I asked him to send us a picture. He refused. I asked again. “I don’t do selfies,” he said in a condescending tone. I needed to see what he looked like for my own peace of mind, so I switched tactics. “Your mom misses you badly and wants to keep your picture with her,” I said. A dad who won’t lie in order to get a picture of his son on active duty doesn’t want one bad enough. “Not even for her,” my son said. He might have smirked, seeing through my manipulation.  “Whatever,” was the best response I could come up with. We hung up. Three minutes later my phone pinged with an incoming text. A moment later my wife’s phone did the same. It was him, of course, sending us the selfie I had asked for. Manipulating children is a good idea even after they grow up.

 

He’s sitting at his desk in his barracks wearing an old tee-shirt. His hair is curling out from under a ratty baseball cap. Since he’s been over there, he’s grown a beard that’s somehow turned out red. He’s making a face, with one eye closed and the other half open, like a deranged Viking aboard a long ship. Pam and I looked at the picture and burst out laughing at the same moment. Growing up, my son and I loved to read the comic strip, “Calvin and Hobbs,” and one of our favorite episodes was when Calvin’s mother ordered him to eat his green beans. Calvin didn’t dare refuse, but his expression in the comic strip was clear about what he thought about green beans. I don’t know that our son was consciously imitating Calvin, but he could have been. His selfie captured the essence of Calvin’s inner spunk in a way that lightened our hearts. More to the point, it connected the little boy we raised with the man our son’s turned out to be. Today, he’s just more of what he was when he was five.

 

I realized the distance between parents and their adult children may not be as great as empty nesters are led to believe.

 

Your child may live across the country where they’re involved in a lifestyle radically different than they were brought up in, and their choices have separated you from them. Or they may live on the other side of the state but you don’t see them much because of the demands of their careers or families.
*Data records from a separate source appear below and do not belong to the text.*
(** * branded-token.js: the BrandedToken client and the GatewayComposer staker

    A shallow embedding of the two JavaScript classes of the repository,

      - [BrandedToken], the contract interaction class of the branded token,
      - [Staker] (libs/helpers/stake/gateway_composer/staker.js),

    and the properties of them that the specification states.

    JavaScript values are an inductive type, objects are finite maps from
    property names to values, and every function that logs, reads from the
    chain or submits a transaction is a computation in a small monad that
    threads the list of observable events and ends in a value, a rejected
    promise or a thrown exception. *)

From Stdlib Require Import QArith.
From stdpp Require Import gmap strings list fin_maps pretty.

Local Set Warnings "-register-all".
Local Open Scope string_scope.
Local Open Scope list_scope.

(** ** JavaScript values *)

(** Numbers: the finite doubles are rationals; comparison of finite doubles
    is comparison of the rationals they denote. *)
Inductive jsnum :=
| NaN
| Inf (negative : bool)
| Fin (q : Q).

(** Values.  Besides data, three kinds of objects of the program itself:
    a connection ([new Web3(...)], identified by a number), the ABI/BIN
    provider ([new AbiBinProvider()]) and an instance of [Staker] with its
    own properties.  There are no function values: a property that holds a
    function in JavaScript is not a property of these values. *)
Inductive jsval :=
| JUndefined
| JNull
| JBool (b : bool)
| JNum (n : jsnum)
| JStr (s : string)
| JArr (items : list jsval)
| JObj (props : gmap string jsval)
| JWeb3 (conn : nat)
| JAbiBinProvider
| JStaker (fields : gmap string jsval).

Definition num (z : Z) : jsval := JNum (Fin (inject_Z z)).

(** ToBoolean: the falsy values are [undefined], [null], [false], [+0], [-0],
    [NaN] and the empty string. *)
Definition ToBoolean (v : jsval) : bool :=
  match v with
  | JUndefined | JNull => false
  | JBool b => b
  | JNum NaN => false
  | JNum (Inf _) => true
  | JNum (Fin q) => negb (Qeq_bool q 0)
  | JStr s => negb (String.eqb s "")
  | JArr _ | JObj _ | JWeb3 _ | JAbiBinProvider | JStaker _ => true
  end.

(** [a || b] *)
Definition js_or (a b : jsval) : jsval := if ToBoolean a then a else b.

(** IsLessThan on numbers: [None] is the "undefined" answer that a [NaN]
    operand gives. *)
Definition num_lt (x y : jsnum) : option bool :=
  match x, y with
  | NaN, _ | _, NaN => None
  | Inf false, _ => Some false
  | Inf true, Inf true => Some false
  | Inf true, _ => Some true
  | Fin _, Inf neg => Some (negb neg)
  | Fin p, Fin q => Some (negb (Qle_bool q p))
  end.

(** [x > y] is IsLessThan(y, x) with undefined read as false. *)
Definition js_gt (x y : jsnum) : bool :=
  match num_lt y x with Some b => b | None => false end.

(** [x <= y] is the negation of IsLessThan(y, x), and false when that is
    undefined. *)
Definition js_le (x y : jsnum) : bool :=
  match num_lt y x with Some b => negb b | None => false end.

(** [v === q] for a number literal [q]. *)
Definition strict_eq_num (v : jsval) (q : Q) : bool :=
  match v with
  | JNum (Fin p) => Qeq_bool p q
  | _ => false
  end.

(** The integer-indexed own properties of an array or a string. *)
Definition index_props (items : list jsval) : gmap string jsval :=
  list_to_map (imap (fun i x => (pretty i, x)) items).

Definition chars (s : string) : list jsval :=
  (fun c => JStr (String c EmptyString)) <$> String.list_ascii_of_string s.

(** The own enumerable properties that [Object.assign] copies from a source.
    The properties of a connection and of the provider are not data and are
    not modelled. *)
Definition own_enumerable (v : jsval) : gmap string jsval :=
  match v with
  | JObj props => props
  | JStaker fields => fields
  | JArr items => index_props items
  | JStr s => index_props (chars s)
  | _ => ∅
  end.

(** [Object.assign(target, source)] on the properties of the target: the
    source's properties win. *)
Definition Object_assign (target : gmap string jsval) (source : jsval)
  : gmap string jsval :=
  own_enumerable source ∪ target.

(** ** Errors and results *)

(** A template literal: text with interpolated values. *)
Inductive part :=
| Lit (s : string)
| Sub (v : jsval).

Inductive error :=
| TypeError (message : list part)
| Error (message : list part)
| ReferenceError (name : string)
| Remote (reason : jsval).

(** How an evaluation ends.  For a synchronous function [Ok] is its return
    value; for a function that returns a promise, [Ok] is the value the
    promise is fulfilled with and [Rejected] the reason it is rejected with;
    [Thrown] is an exception that left the function. *)
Inductive result (A : Type) :=
| Ok (a : A)
| Rejected (e : error)
| Thrown (e : error).
Arguments Ok {A} a.
Arguments Rejected {A} e.
Arguments Thrown {A} e.

(** ** Contracts, transaction objects and events *)

(** A contract handle: [new web3.eth.Contract(abi, address, options)]. *)
Record contract := Contract {
  c_conn : nat;
  c_abi : jsval;
  c_address : jsval;
  c_options : jsval
}.

(** An unsent call: [contract.methods.name(args...)], or
    [contract.deploy({data, arguments})]. *)
Inductive tx :=
| MethodCall (c : contract) (name : string) (args : list jsval)
| Deployment (c : contract) (data : jsval) (arguments : list jsval).

(** What the program does that can be observed from outside. *)
Inductive event :=
| Log (message : list part)                             (* logger.error *)
| Console (text : string)                               (* console.log *)
| Read (c : contract) (name : string) (args : list jsval)  (* methods.name(args).call() *)
| Submit (t : tx) (options : jsval).                    (* a transaction is sent *)

Definition is_network (e : event) : bool :=
  match e with
  | Read _ _ _ | Submit _ _ => true
  | Log _ | Console _ => false
  end.

(** ** The monad: events so far in, result and events out *)

Definition M (A : Type) : Type := list event -> result A * list event.

Definition ret {A} (a : A) : M A := fun t => (Ok a, t).

Definition bind {A B} (m : M A) (k : A -> M B) : M B :=
  fun t =>
    match m t with
    | (Ok a, t') => k a t'
    | (Rejected e, t') => (Rejected e, t')
    | (Thrown e, t') => (Thrown e, t')
    end.

Definition throw {A} (e : error) : M A := fun t => (Thrown e, t).

(** [return Promise.reject(e)] *)
Definition reject {A} (e : error) : M A := fun t => (Rejected e, t).

Definition emit (e : event) : M unit := fun t => (Ok tt, t ++ [e]).

Definition lift {A} (r : result A) : M A := fun t => (r, t).

(** The body of an [async] function: an exception that leaves the body
    rejects the promise the function returns. *)
Definition async {A} (body : M A) : M A :=
  fun t =>
    match body t with
    | (Thrown e, t') => (Rejected e, t')
    | r => r
    end.

Declare Scope js_scope.
Delimit Scope js_scope with js.
Notation "'let!' x ':=' m 'in' k" := (bind m (fun x => k))
  (at level 10, x name, m at level 100, k at level 200) : js_scope.
Notation "m '>>' k" := (bind m (fun _ => k))
  (at level 100, k at level 200, right associativity) : js_scope.
Local Open Scope js_scope.

(** The events a computation adds when it starts from no events. *)
Definition run {A} (m : M A) : result A * list event := m [].

(** Reading a property.  Reading from [undefined] or [null] throws. *)
Definition get_prop (v : jsval) (k : string) : result jsval :=
  match v with
  | JUndefined | JNull =>
      Thrown (TypeError [Lit "Cannot read property '"; Lit k; Lit "' of "; Sub v])
  | JObj props | JStaker props => Ok (default JUndefined (props !! k))
  | JArr items =>
      if String.eqb k "length" then Ok (num (Z.of_nat (length items)))
      else Ok (default JUndefined (index_props items !! k))
  | JStr s =>
      if String.eqb k "length" then Ok (num (Z.of_nat (String.length s)))
      else Ok (default JUndefined (index_props (chars s) !! k))
  | JBool _ | JNum _ | JWeb3 _ | JAbiBinProvider => Ok JUndefined
  end.

(** [web3 instanceof Web3] *)
Definition instanceof_Web3 (v : jsval) : bool :=
  match v with JWeb3 _ => true | _ => false end.
Lemma quiet_compare (file1 file2 : string) : quiet (compare sys file1 file2).
Proof. unfold compare. quiet_step. Qed.


Lemma quiet_clock_now : quiet (clock_now sys).
Proof. intros w; split; reflexivity. Qed.

Lemma quiet_raisepriority : quiet (raisepriority sys).
Proof.
  intros w; split; [reflexivity|]. cbn. rewrite mutations_app.
  destruct (_ =? 0); apply app_nil_r.
Qed.

Lemma quiet_lowerpriority : quiet lowerpriority.
Proof.
  intros w; split; [reflexivity|]. cbn. rewrite mutations_app.
  destruct (_ =? 0); apply app_nil_r.
Qed.

#[local] Hint Resolve quiet_raisepriority quiet_lowerpriority quiet_compare : quiet.

(** With -n, [replace2] is quiet. *)
Lemma quiet_replace2 (from to : string) :
  noexec opt = true -> quiet (replace2 sys opt from to).
Proof. intros Hn. unfold replace2. rewrite Hn. quiet_step. Qed.

Lemma quiet_replace (a b : Info) :
  noexec opt = true -> quiet (replace sys opt a b).
Proof.
  intros Hn. pose proof (quiet_replace2 (i_name a) (i_name b) Hn).
  pose proof (quiet_replace2 (i_name b) (i_name a) Hn).
  unfold replace. quiet_step; apply quiet_emit; reflexivity.
Qed.

Lemma quiet_comb2 (elem : Info) (ilist : Infos) :
  noexec opt = true -> quiet (comb2 sys opt elem ilist).
Proof.
  intros Hn. induction ilist as [|b x IH]; cbn [comb2]; [apply quiet_ret|].
  pose proof (quiet_replace elem b Hn). quiet_step.
Qed.

Lemma quiet_combine_while (fuel : nat) (list : Infos) :
  noexec opt = true -> quiet (combine_while sys opt fuel list).
Proof.
  intros Hn. revert list.
  induction fuel as [|fuel IH]; intros [|elem [|b x]]; cbn [combine_while];
    try apply quiet_ret.
  apply quiet_bind; [apply quiet_comb2; exact Hn | intros list'; apply IH].
Qed.

Lemma quiet_combine (list : Infos) :
  noexec opt = true -> quiet (combine sys opt list).
Proof.
  intros Hn. unfold combine.
  pose proof (quiet_combine_while (length list) list Hn). quiet_step.
Qed.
Or maybe they live around the corner but your relationship is frayed because they’re wrestling with problems like divorce or addiction that are so opposed to what you believe that if feels as if you’re speaking different languages when they try to tell you what they’re going through.

 

However the distance between us and our adult children is experienced, the truth is that every empty nester has to deal with it. The challenges military parents face are the same as any other parent of an adult, they’re just more obvious. Read more about What Military Families Can Teach the Rest of Us  in a previous blog.

 

Here are a few things my wife and I are learning about the empty nest years and overcoming the distance between us and our adult children:

 

First, practice the art of listening. Pam and I have learned that the more we wait and allow our son to take the initiative in talking, the more we’re able to talk about things that really matter.

 

Second, don’t give advice unless asked for. When our kids were little I gave them specific directions about the choices they faced. Now that they’re grown I just smile and nod a lot. My kids tell me they like the new me a lot better.

 

Third, trust what your taught them when they lived under your roof. Quit second-guessing how you raised your children and trust what you taught them as children to bear good fruit.

 

Fourth, keep in mind that the adult before you now is still the child you raised at home. Family relationships may go through seasons, but our connection as empty nesters with our children doesn’t end when they grow up. Whatever the distance between us, there are creative ways we can work to keep them close.